## Information
<<<<
(* ===== verification/Ipv4.v ===== *)
(** Ipv4: the IPv4 layer, c/ethlib/ipv4.c.

    Header fields of a received packet, the system IP address and the
    header checksum.  The print functions are not modelled. *)

From stdpp Require Import base numbers list gmap.
From S2P Require Import Prelude EthIO World Checksum.

(** The initial value of the global my_ip. *)
Definition my_ip : list Z := [192; 168; 24; 50].

Section Fields.
Context {CM : CharModel}.

Definition ipv4_get_version (m : mem) (pkt_addr : Z) : Z :=
  let version := to_char (mem_iord_byte m (pkt_addr + 14)) in
  to_char (Z.shiftr version 4).

Definition ipv4_get_type_of_service (m : mem) (pkt_addr : Z) : Z :=
  let type := to_char (mem_iord_byte m (pkt_addr + 14 + 1)) in
  to_char (Z.shiftr type 2).

Definition ipv4_get_flags (m : mem) (pkt_addr : Z) : Z :=
  let flags := to_char (mem_iord_byte m (pkt_addr + 14 + 6)) in
  to_char (Z.shiftr flags 5).

Definition ipv4_get_ttl (m : mem) (pkt_addr : Z) : Z :=
  to_char (mem_iord_byte m (pkt_addr + 14 + 8)).

Definition ipv4_get_protocol (m : mem) (pkt_addr : Z) : Z :=
  to_char (mem_iord_byte m (pkt_addr + 14 + 9)).
End Fields.

Definition ipv4_get_length (m : mem) (pkt_addr : Z) : Z :=
  let length := u16 (mem_iord_byte m (pkt_addr + 14 + 2)) in
  let length := u16 (Z.shiftl length 8) in
  u16 (length + mem_iord_byte m (pkt_addr + 14 + 3)).

Definition ipv4_get_identification (m : mem) (pkt_addr : Z) : Z :=
  let identification := mem_iord_byte m (pkt_addr + 14 + 4) in
  let identification := u32 (Z.shiftl identification 8) in
  u32 (identification + mem_iord_byte m (pkt_addr + 14 + 5)).

Definition ipv4_get_checksum (m : mem) (pkt_addr : Z) : Z :=
  u32 (Z.shiftl (mem_iord_byte m (pkt_addr + 24)) 8 +
       Z.land (mem_iord_byte m (pkt_addr + 25)) 0xFF).

(** The copy loops into an unsigned char array of [n] elements. *)
Definition get_bytes (m : mem) (a : Z) (n : Z) : list Z :=
  map (fun i => u8 (mem_iord_byte m (a + i))) (seqZ 0 n).

Definition ipv4_get_source_ip (m : mem) (pkt_addr : Z) : list Z :=
  get_bytes m (pkt_addr + 26) 4.

Definition ipv4_get_destination_ip (m : mem) (pkt_addr : Z) : list Z :=
  get_bytes m (pkt_addr + 30) 4.

Definition ipv4_compare_ip (ip1 ip2 : list Z) : Z :=
  if (at_ ip1 0 =? at_ ip2 0) && (at_ ip1 1 =? at_ ip2 1) &&
     (at_ ip1 2 =? at_ ip2 2) && (at_ ip1 3 =? at_ ip2 3)
  then 1 else 0.

Definition ipv4_set_my_ip `{EthDev} (new_ip : list Z) : M unit :=
  modify (set_my_ip (map (at_ new_ip) (seqZ 0 4))).

(** Note [- (b24 << 8) + b25]: only the high byte of the checksum field
    is subtracted, the low byte is added once more. *)
Definition ipv4_compute_checksum (m : mem) (pkt_addr : Z) : Z :=
  let checksum := sum_words m (pkt_addr + 14) 10 0 in
  let checksum := u32 (checksum - Z.shiftl (mem_iord_byte m (pkt_addr + 24)) 8 +
                       Z.land (mem_iord_byte m (pkt_addr + 25)) 0xFF) in
  u16 (finish checksum).

Definition ipv4_verify_checksum (m : mem) (pkt_addr : Z) : Z :=
  let checksum := sum_words m (pkt_addr + 14) 10 0 in
  if finish checksum =? 0 then 1 else 0.

(** ** Field lemmas *)

Lemma get_bytes_read m a n : get_bytes m a n = read_bytes m a n.
Proof.
  unfold get_bytes, read_bytes. apply map_ext. intros i.
  apply u8_small, iord_byte_range.
Qed.

Lemma ipv4_get_length_val m a :
  ipv4_get_length m a = 256 * mem_iord_byte m (a + 16) + mem_iord_byte m (a + 17).
Proof.
  unfold ipv4_get_length. replace (a + 14 + 2) with (a + 16) by lia.
  replace (a + 14 + 3) with (a + 17) by lia.
  pose proof (iord_byte_range m (a + 16)). pose proof (iord_byte_range m (a + 17)).
  rewrite (u16_small (mem_iord_byte m (a + 16))), Z.shiftl_mul_pow2 by lia.
  rewrite (u16_small (_ * _)) by lia. rewrite u16_small; lia.
Qed.

Lemma length_4 (l : list Z) : length l = 4%nat -> exists a b c d, l = [a; b; c; d].
Proof. destruct l as [|a [|b [|c [|d [|]]]]]; intros; simplify_eq/=; eauto 10. Qed.

Lemma ipv4_compare_eq l1 l2 : length l1 = 4%nat -> length l2 = 4%nat ->
  ipv4_compare_ip l1 l2 = c_bool (bool_decide (l1 = l2)).
Proof.
  intros (?&?&?&?& ->)%length_4 (?&?&?&?& ->)%length_4.
  unfold ipv4_compare_ip, at_. case_bool_decide as Heq.
  - simplify_eq. by rewrite !Z.eqb_refl.
  - match goal with |- (if ?c then _ else _) = _ => destruct c eqn:E end; [|done].
    exfalso. apply Heq. rewrite !andb_true_iff, !Z.eqb_eq in E. simpl in E.
    by destruct E as (((-> & ->) & ->) & ->).
Qed.

(** ** Checksum *)

(** The total of the header as the code accumulates it. *)
Lemma header_sum m a :
  sum_words m (a + 14) 10 0 = sum16 (mem_iord_byte m) (a + 14) 10.
Proof.
  apply sum_words_exact; pose proof (sum16_range (mem_iord_byte m) 10 (iord_byte_range m) (a + 14)); lia.
Qed.

Lemma ipv4_verify_val m a :
  ipv4_verify_checksum m a = 1 <-> finish (sum16 (mem_iord_byte m) (a + 14) 10) = 0.
Proof.
  unfold ipv4_verify_checksum. rewrite header_sum.
  destruct (Z.eqb_spec (finish (sum16 (mem_iord_byte m) (a + 14) 10)) 0); by split.
Qed.

(** What compute returns: [r] is the sum of the other nine words. *)
Lemma ipv4_compute_val m a r :
  sum16 (mem_iord_byte m) (a + 14) 10 =
    r + (256 * mem_iord_byte m (a + 24) + mem_iord_byte m (a + 25)) ->
  0 <= r <= 9 * 65535 ->
  ipv4_compute_checksum m a = 65535 - oc (r + 2 * mem_iord_byte m (a + 25)).
Proof.
  intros Hsum Hr. unfold ipv4_compute_checksum. rewrite header_sum, Hsum.
  pose proof (iord_byte_range m (a + 25)).
  rewrite land_255, Z.shiftl_mul_pow2, u8_small by lia.
  rewrite (u32_small (_ + _)), finish_val by lia.
  pose proof (oc_range (r + 2 * mem_iord_byte m (a + 25)) ltac:(lia)).
  replace (r + (256 * mem_iord_byte m (a + 24) + mem_iord_byte m (a + 25)) -
    mem_iord_byte m (a + 24) * 2 ^ 8 + mem_iord_byte m (a + 25))
    with (r + 2 * mem_iord_byte m (a + 25)) by lia.
  apply u16_small. lia.
Qed.

(** The stores of a checksum by the frame builders. *)
Definition put16 (m : mem) (a v : Z) : mem :=
  mem_iowr_byte (mem_iowr_byte m a (Z.shiftr v 8)) (a + 1) (Z.land v 0xFF).

Lemma rd_put16 m a v b : 0 <= v < 65536 -> in_space a 2 -> 0 <= b < 2 ^ 32 ->
  mem_iord_byte (put16 m a v) b =
  if b =? a then v / 256 else if b =? a + 1 then v mod 256 else mem_iord_byte m b.
Proof.
  intros Hv [? [_ ?]] Hb. unfold put16. rewrite !rd_wr by lia.
  rewrite land_255, u8_u8, Z.shiftr_div_pow2, (u8_small (v / 2 ^ 8)) by
    (try (split; [apply Z.div_pos | apply Z.div_lt_upper_bound]); lia).
  rewrite (Z.eqb_sym b a), (Z.eqb_sym b (a + 1)).
  destruct (Z.eqb_spec (a + 1) b) as [<-|].
  - by replace (a =? a + 1) with false by lia.
  - done.
Qed.

(** Verification after storing [c] in the checksum field. *)
Lemma header_sum_put m a c : 0 <= c < 65536 -> in_space a 34 -> exists r,
  0 <= r <= 9 * 65535 /\
  sum16 (mem_iord_byte m) (a + 14) 10 =
    r + (256 * mem_iord_byte m (a + 24) + mem_iord_byte m (a + 25)) /\
  sum16 (mem_iord_byte (put16 m (a + 24) c)) (a + 14) 10 = r + c.
Proof.
  intros Hc [Ha [_ Ha2]].
  assert (Hrd : forall b, 0 <= b < 2 ^ 32 ->
    mem_iord_byte (put16 m (a + 24) c) b =
    if b =? a + 24 then c / 256 else if b =? a + 24 + 1 then c mod 256 else mem_iord_byte m b).
  { intros b Hb. apply rd_put16; [done | split_and!; lia | done]. }
  pose proof (sum16_set (mem_iord_byte (put16 m (a + 24) c)) (mem_iord_byte m) (a + 14) 10 5
    ltac:(lia)) as Hset. cbv zeta in Hset.
  replace (a + 14 + 2 * Z.of_nat 5) with (a + 24) in Hset by lia.
  rewrite Hset; clear Hset.
  2:{ intros b Hb Hn1 Hn2. rewrite Hrd by lia.
      replace (b =? a + 24) with false by lia. by replace (b =? a + 24 + 1) with false by lia. }
  rewrite !Hrd by lia. rewrite Z.eqb_refl, (Z.eqb_refl (a + 24 + 1)).
  replace (a + 24 + 1 =? a + 24) with false by lia.
  replace (a + 24 + 1) with (a + 25) by lia. rewrite div_mod_256.
  exists (sum16 (mem_iord_byte m) (a + 14) 10
          - (256 * mem_iord_byte m (a + 24) + mem_iord_byte m (a + 25))).
  split_and!; try lia.
  all: change 10%nat with (5 + (1 + 4))%nat; rewrite !sum16_app; cbn [sum16];
    replace (a + 14 + 2 * Z.of_nat 5) with (a + 24) by lia;
    pose proof (sum16_range (mem_iord_byte m) 5 (iord_byte_range m) (a + 14));
    pose proof (sum16_range (mem_iord_byte m) 4 (iord_byte_range m) (a + 24 + 2 * Z.of_nat 1));
    replace (a + 24 + 1) with (a + 25) by lia; cbn [sum16] in *; lia.
Qed.

(** Storing the computed checksum yields a header that verifies, provided
    the low byte of the field was 0 when it was computed. *)
Lemma ipv4_checksum_stored m a :
  in_space a 34 ->
  ipv4_verify_checksum (put16 m (a + 24) (ipv4_compute_checksum m a)) a = 1 <->
  mem_iord_byte m (a + 25) = 0.
Proof.
  intros Ha.
  assert (Hc : 0 <= ipv4_compute_checksum m a < 65536)
    by (unfold ipv4_compute_checksum; apply u16_range).
  destruct (header_sum_put m a _ Hc Ha) as (r & Hr & Hs1 & Hs2).
  rewrite ipv4_verify_val, Hs2, (ipv4_compute_val m a r) by done.
  pose proof (iord_byte_range m (a + 25)).
  rewrite stored_checksum by lia. lia.
Qed.

(** Ipv4_compute_checksum and ipv4_verify_checksum agree.  For every
    packet, storing the computed checksum in the header makes
    ipv4_verify_checksum return 1 exactly when the low byte of the
    checksum field was 0 before: the function does not ignore the field
    as its comment says. *)
Theorem ipv4_checksum_roundtrip m a :
  0 <= a -> a + 34 <= 2 ^ 32 ->
  ipv4_verify_checksum (put16 m (a + 24) (ipv4_compute_checksum m a)) a = 1 <->
  mem_iord_byte m (a + 25) = 0.
Proof. intros. apply ipv4_checksum_stored. split_and!; lia. Qed.

Lemma ipv4_checksum_roundtrip_witness :
  ipv4_verify_checksum (put16 (mem_iowr ∅ 12 0x08004500) (0 + 24)
    (ipv4_compute_checksum (mem_iowr ∅ 12 0x08004500) 0)) 0 = 1.
Proof. apply ipv4_checksum_roundtrip; [lia | lia | reflexivity]. Defined.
>>>>
## Task
Copy whichever lines in the listing above contain the word "ltac".

## Result
  pose proof (oc_range (r + 2 * mem_iord_byte m (a + 25)) ltac:(lia)).
    ltac:(lia)) as Hset. cbv zeta in Hset.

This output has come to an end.